:: What is needed ::
Pull from the data below each line where the word "induction" occurs, and copy it.

** Opening Supplied data block **

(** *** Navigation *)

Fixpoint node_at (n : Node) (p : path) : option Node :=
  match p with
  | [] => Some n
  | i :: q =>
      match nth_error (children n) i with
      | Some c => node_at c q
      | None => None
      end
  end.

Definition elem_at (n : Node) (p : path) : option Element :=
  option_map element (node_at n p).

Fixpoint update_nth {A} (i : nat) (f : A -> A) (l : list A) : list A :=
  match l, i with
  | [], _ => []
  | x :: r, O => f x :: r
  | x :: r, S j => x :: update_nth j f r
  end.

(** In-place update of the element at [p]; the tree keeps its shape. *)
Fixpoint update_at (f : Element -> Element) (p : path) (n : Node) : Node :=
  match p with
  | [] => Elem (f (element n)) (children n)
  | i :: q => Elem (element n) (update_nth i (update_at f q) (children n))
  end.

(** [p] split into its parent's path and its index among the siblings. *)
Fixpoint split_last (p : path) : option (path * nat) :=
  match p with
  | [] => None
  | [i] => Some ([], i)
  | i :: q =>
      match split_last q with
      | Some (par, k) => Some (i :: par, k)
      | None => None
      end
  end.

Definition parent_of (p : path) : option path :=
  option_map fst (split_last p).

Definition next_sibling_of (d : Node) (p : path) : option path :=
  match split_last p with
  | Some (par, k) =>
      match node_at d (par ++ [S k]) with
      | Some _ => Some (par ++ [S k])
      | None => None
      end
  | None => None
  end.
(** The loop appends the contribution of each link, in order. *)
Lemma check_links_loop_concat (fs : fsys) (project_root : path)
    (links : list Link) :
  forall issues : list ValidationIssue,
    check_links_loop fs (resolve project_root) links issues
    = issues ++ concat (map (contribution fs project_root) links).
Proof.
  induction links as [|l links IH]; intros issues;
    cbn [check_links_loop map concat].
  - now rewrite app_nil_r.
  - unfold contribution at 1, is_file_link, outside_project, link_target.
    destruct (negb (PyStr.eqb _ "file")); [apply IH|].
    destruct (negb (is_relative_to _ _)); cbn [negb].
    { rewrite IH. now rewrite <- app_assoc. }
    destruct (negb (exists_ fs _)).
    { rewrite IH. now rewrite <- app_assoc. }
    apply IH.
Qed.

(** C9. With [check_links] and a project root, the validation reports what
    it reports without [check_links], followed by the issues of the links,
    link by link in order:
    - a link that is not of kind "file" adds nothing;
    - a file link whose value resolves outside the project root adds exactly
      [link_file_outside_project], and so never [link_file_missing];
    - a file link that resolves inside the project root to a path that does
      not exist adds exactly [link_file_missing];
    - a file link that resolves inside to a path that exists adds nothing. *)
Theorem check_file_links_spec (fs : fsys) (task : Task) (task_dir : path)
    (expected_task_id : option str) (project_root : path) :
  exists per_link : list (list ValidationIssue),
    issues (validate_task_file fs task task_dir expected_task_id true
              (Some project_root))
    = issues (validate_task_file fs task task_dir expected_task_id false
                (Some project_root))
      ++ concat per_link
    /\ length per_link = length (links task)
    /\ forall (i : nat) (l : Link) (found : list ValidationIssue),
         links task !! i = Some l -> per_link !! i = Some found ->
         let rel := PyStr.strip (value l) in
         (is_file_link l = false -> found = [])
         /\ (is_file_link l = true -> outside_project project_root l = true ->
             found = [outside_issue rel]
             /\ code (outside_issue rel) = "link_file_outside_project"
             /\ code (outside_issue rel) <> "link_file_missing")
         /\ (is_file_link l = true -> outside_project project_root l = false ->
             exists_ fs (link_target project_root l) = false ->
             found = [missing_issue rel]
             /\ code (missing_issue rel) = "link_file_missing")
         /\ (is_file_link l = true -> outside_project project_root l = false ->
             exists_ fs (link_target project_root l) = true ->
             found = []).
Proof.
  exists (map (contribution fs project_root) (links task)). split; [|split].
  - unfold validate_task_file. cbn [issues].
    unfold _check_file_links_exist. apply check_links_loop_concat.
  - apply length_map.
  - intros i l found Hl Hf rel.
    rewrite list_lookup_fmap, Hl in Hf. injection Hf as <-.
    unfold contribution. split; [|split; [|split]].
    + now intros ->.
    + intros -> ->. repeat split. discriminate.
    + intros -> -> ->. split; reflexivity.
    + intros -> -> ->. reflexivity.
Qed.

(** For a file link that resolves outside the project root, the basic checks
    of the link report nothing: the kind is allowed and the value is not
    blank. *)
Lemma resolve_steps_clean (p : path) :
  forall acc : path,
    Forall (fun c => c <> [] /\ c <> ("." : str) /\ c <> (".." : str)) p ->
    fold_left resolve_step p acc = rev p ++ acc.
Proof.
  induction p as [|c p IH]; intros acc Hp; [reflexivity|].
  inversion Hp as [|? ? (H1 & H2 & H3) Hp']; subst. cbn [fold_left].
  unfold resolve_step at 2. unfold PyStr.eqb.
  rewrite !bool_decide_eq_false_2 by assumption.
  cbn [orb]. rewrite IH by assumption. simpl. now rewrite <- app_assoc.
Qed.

** Closing Supplied data block **

:: Solution below ::
  induction links as [|l links IH]; intros issues;
  induction p as [|c p IH]; intros acc Hp; [reflexivity|].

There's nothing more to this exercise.